During this season the show featured the following sections:
- El temazo del Follonero: Jordi Évole conducted a report about ongoing news or people related to them.
- Infiltrados: Anonymous actors were challenged to sneak into important events.
- Cara a cara de perfil: Two antagonistic people answered the same questions.
- Entrevista en profundidad: A celebrity answered one single question from El Follonero.
- Apatruyoyando: Évole chatted about different topics with former Gran Hermano contestant Carlos Navarro El Yoyas, as they rode a car across L'Hospitalet de Llobregat.

In November Évole was threatened by extremist right-wing political party FE-La Falange after the episode aired on occasion of 20-N, which featured Évole depositing a bouquet of flowers with the colors of the Republican flag on Francisco Franco's tomb at Valle de los Caídos.

===Third season and beyond===
All sections from the second season disappeared as Salvados gradually ditched its comedic tone and started focusing on news and recent or ongoing events, and along the way earned three times the Iris Award for best news program, presented by the Spanish Television Academy. As a result of this change, Évole (no longer referred to as El Follonero) has managed to interview on the show people such as Pope Francis or Catalan president Artur Mas and former politician Jaume Matas, who was facing several accusations of corruption. This interview was included by the judge in the files of the Nóos case.

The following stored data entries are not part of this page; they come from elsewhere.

Lemma strict_eq_refl_of u v : strict_eq u v = true → strict_eq v v = true.
Proof.
  destruct u as [| | |x| |], v as [| | |y| |]; simpl; try done;
    try (intros _; by apply bool_decide_eq_true).
  destruct x, y; simpl; try done; intros _; by apply bool_decide_eq_true.
Qed.

Lemma identityChanged_again prev s :
  identityChanged prev s = false → identityChanged s s = false.
Proof.
  unfold identityChanged. rewrite !orb_false_iff, !negb_false_iff.
  intros [Hn Hp]. eauto using strict_eq_refl_of.
Qed.

Lemma invalidate_not_ready s b :
  Baseline.ready b = false → invalidate s b = b.
Proof. intros Hb. unfold invalidate. by rewrite Hb. Qed.

Lemma invalidate_same_key s b :
  identityKey s = Baseline.key b ∨ identityKey s = "" → invalidate s b = b.
Proof.
  intros Hk. unfold invalidate, nonempty.
  destruct (Baseline.ready b); simpl; [|done].
  destruct Hk as [->| ->]; simpl; [|done].
  rewrite (bool_decide_eq_true_2 (Baseline.key b = Baseline.key b)) by done.
  by rewrite andb_false_r.
Qed.

Lemma anchor_ready_id prev s b : Baseline.ready b = true → anchor prev s b = b.
Proof. intros Hb. unfold anchor, anchors. by rewrite Hb. Qed.

Lemma baseline_update_again prev s b :
  let b1 := anchor prev s (invalidate s b) in
  anchor s s (invalidate s b1) = b1.
Proof.
  intros b1. destruct (Baseline.ready b1) eqn:Hb1.
  - (* ready after the first call: its key is the identity key, or it was
       kept because the keys agree *)
    assert (Hinv : invalidate s b1 = b1).
    { subst b1. unfold anchor in *.
      destruct (anchors prev s (invalidate s b)) eqn:Ha.
      - apply invalidate_same_key. by left.
      - destruct (invalidate_cases s b) as [Hi|(Hi & _)];
          rewrite Hi in Hb1 |- *; [|done].
        by rewrite Hi. }
    rewrite Hinv. by apply anchor_ready_id.
  - rewrite (invalidate_not_ready s b1) by done.
    assert (Ha : anchors prev s (invalidate s b) = false).
    { destruct (anchors prev s (invalidate s b)) eqn:Ha; [|done].
      subst b1. unfold anchor in Hb1. by rewrite Ha in Hb1. }
    assert (Hb1' : b1 = invalidate s b) by (subst b1; unfold anchor; by rewrite Ha).
    unfold anchor. replace (anchors s s b1) with false; [done|].
    symmetry. rewrite Hb1' in Hb1 |- *. unfold anchors in *. rewrite Hb1 in *.
    simpl in *. destruct (loginReady s); simpl in *; [|done].
    apply orb_false_iff in Ha as [[Hc ->]%orb_false_iff ->].
    by rewrite (identityChanged_again prev s).
Qed.
(** * redy-badger: a Redis-protocol command layer over Badger

    Shallow embedding of the command layer of redy-badger (the store facade
    of [badger.go] and the handlers and Bloom codec of the server file) and
    the properties of its specification that were checked against it.

    Byte strings are [list byte]; unsigned machine integers are [Z] with the
    wrap-around written out; a [float64] is carried as its IEEE-754 bit
    pattern (the code only ever moves it through [math.Float64bits] and
    [math.Float64frombits]); the Badger store is a finite map together with
    the read and write faults the engine may report. *)

From Stdlib Require Import ZArith List Lia String Ascii Bool.
From Stdlib.Strings Require Import Byte.
From stdpp Require Import base option list gmap strings sorting.

Local Open Scope Z_scope.
Set Warnings "-register-all".

Abbreviation bytes := (list byte).

(** ** Bytes as map keys *)

#[global] Instance byte_eq_decision : EqDecision byte.
Proof.
  intros x y. destruct (Byte.eqb x y) eqn:E.
  - left. by apply Byte.byte_dec_bl.
  - right. intros ->. by rewrite Byte.byte_dec_lb in E.
Defined.

#[global] Instance byte_countable : Countable byte :=
  inj_countable Byte.to_N Byte.of_N Byte.of_to_N.

(** The bytes of a string literal, [[]byte("...")]. *)
Definition bs (s : string) : bytes := list_byte_of_string s.

(** [CommandArgument.String()]: the argument bytes seen as a string. *)
Definition str (b : bytes) : string := string_of_list_byte b.

(** ** Errors

    The error values that travel through the command layer.  The messages
    themselves are irrelevant to the properties below, the identity of the
    error is not. *)

Inductive Error : Type :=
  | ErrKeyNotFound                      (* badger.ErrKeyNotFound *)
  | ErrEmptyKey                         (* badger.ErrEmptyKey *)
  | ErrKeyExists                        (* var ErrKeyExists, badger.go:9 *)
  | ErrStoreIO (code : Z)               (* any other engine-level fault *)
  | EOF                                 (* io.EOF *)
  | ErrUnexpectedEOF                    (* io.ErrUnexpectedEOF *)
  | ErrInvalidType (ty : string)        (* encoding/binary: not a fixed-size type *)
  | ErrSyntax (fn : string) (input : string)   (* strconv.ErrSyntax *)
  | ErrRange (fn : string) (input : string)    (* strconv.ErrRange *)
  | ErrCuckooLen (len : Z)              (* cuckoo.Decode: not a multiple of 4 *)
  | ErrCuckooEmpty                      (* cuckoo.Decode: empty input *)
  | ErrJoin (errs : list Error).        (* errors.Join of at least one error *)

(** [errors.Join]: nil values are dropped; the result is nil when nothing is
    left. *)
Definition errors_Join (errs : list (option Error)) : option Error :=
  match omap id errs with
  | [] => None
  | es => Some (ErrJoin es)
  end.
Definition only_start_date : query_args :=
  mk_query_args None None None None (Some "2024-03-01") None.

(** C6, the claim as the specification states it: a [page] or [per_page]
    below 1 is answered with 400. *)
Definition nonpositive_page_is_validation_error : Prop :=
  forall args db,
    default 1 (arg_page args) <= 0 \/ default 10 (arg_per_page args) <= 0 ->
    http_status (fst (run (get_guests args) db)) = 400.

(** [page=0] *)
Definition page_zero : query_args :=
  mk_query_args (Some 0) None None None None None.

(** ** The other models of [src/app/models.py] *)

Module User.

Record t : Type := mk {
  id : Z;
  username : string;
  email : string;
  password : string
}.

(** [User.to_dict] *)
Definition to_dict (self : t) : gmap string json :=
  <["id" := JInt (id self)]>
  (<["username" := JStr (username self)]>
  (<["email" := JStr (email self)]> ∅)).

End User.

Module GuestType.

Record t : Type := mk {
  id : Z;
  name : string
}.

(** [GuestType.to_dict] *)
Definition to_dict (self : t) : gmap string json :=
  <["id" := JInt (id self)]>
  (<["name" := JStr (name self)]> ∅).

End GuestType.

(** ** More vocabulary: keys of the table *)

(** The primary keys of the rows, in storage order, and the constraint of
    the [primary_key=True] column: no key is there twice. *)
Definition keys (rows : list Guest) : list (option Z) := id <$> rows.

Definition primary_key (rows : list Guest) : Prop := NoDup (keys rows).

(** The table after the sample create. *)
Definition after_create : list Guest :=
  snd (run (create_guest accept_all 7 sample_data) [sample_guest]).


(** The table after the owner's sample update, and after the update that
    hands the guest over. *)
Definition after_update : list Guest :=
  snd (run (update_guest accept_all 7 1 owner_data) two_guests).

Definition after_handover : list Guest :=
  snd (run (update_guest accept_all 7 1 reassigning_data) two_guests).


(** What has to be there besides the body for a create or an update to get
    as far as reading the body: nothing for a create; for an update, the
    guest, owned by the caller. *)
Definition reaches_body (identity : Z) (c : command) (db : list Guest) : Prop :=
  match c with
  | Create _ => True
  | Update guest_id _ =>
      exists g, find (has_id guest_id) db = Some g /\ inviter_id g = JInt identity
  | Delete _ => False
  end.


(** Query strings of the samples: [inviter_id=7&per_page=1], an impossible
    date in [start_date], and the second guest alone on its page. *)
Definition inviter_seven : query_args :=
  mk_query_args None (Some 1) (Some 7) None None None.

Definition bad_start_date : query_args :=
  mk_query_args None None None None (Some "2024-02-30") (Some "2024-03-01").

Definition no_such_inviter : query_args :=
  mk_query_args None None (Some 5) None None None.


(** A user and a guest type for the samples. *)
Definition sample_user : User.t :=
  User.mk 7 "izyan" "izyan@example.org" "pbkdf2:sha256:260000".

One of the most notable episodes in the show's history was Los olvidados ("The forgotten"), which brought back to the news the Valencia Metro derailment from 2006 by uncovering several irregularities around the incident and an alleged manipulation from the Generalitat Valenciana autonomous government of the news about it aired by media group Ràdio Televisió Valenciana and witnesses from the investigation commission. The episode, based on information provided by Valencia-based production company Barret Films, reached a 15.8% share rating with more than 3.3 million viewers and resulted in public mobilizations that made the opposing parties at Corts Valencianes demand a re-opening of the incident investigations.

==Accolades==
- Premios Iris: best news show (2011, 2012 and 2013) and best reporter (Jordi Évole, 2011, 2012 and 2013)
- Antena de Oro for Jordi Évole (2010)
- Premios Ondas:
  - 2008: Innovation and television quality (Salvados por la campaña)
  - 2011: Best television host (Jordi Évole)
  - 2013: Best coverage or news special

==Recognition==
In July 2013, The New York Times praised Évole's work on Salvados, to the point of comparing him to American filmmaker Michael Moore. The article highlighted the success of his investigation of the Valencia Metro derailment and considered that the program had turned the host into "a prominent Spanish voice at a time of economic crisis". Évole stated on the interview that he'd had "complete freedom to cover what I want", and added: "I can tell you that Salvados is a program which doesn't get applauded by the Socialists."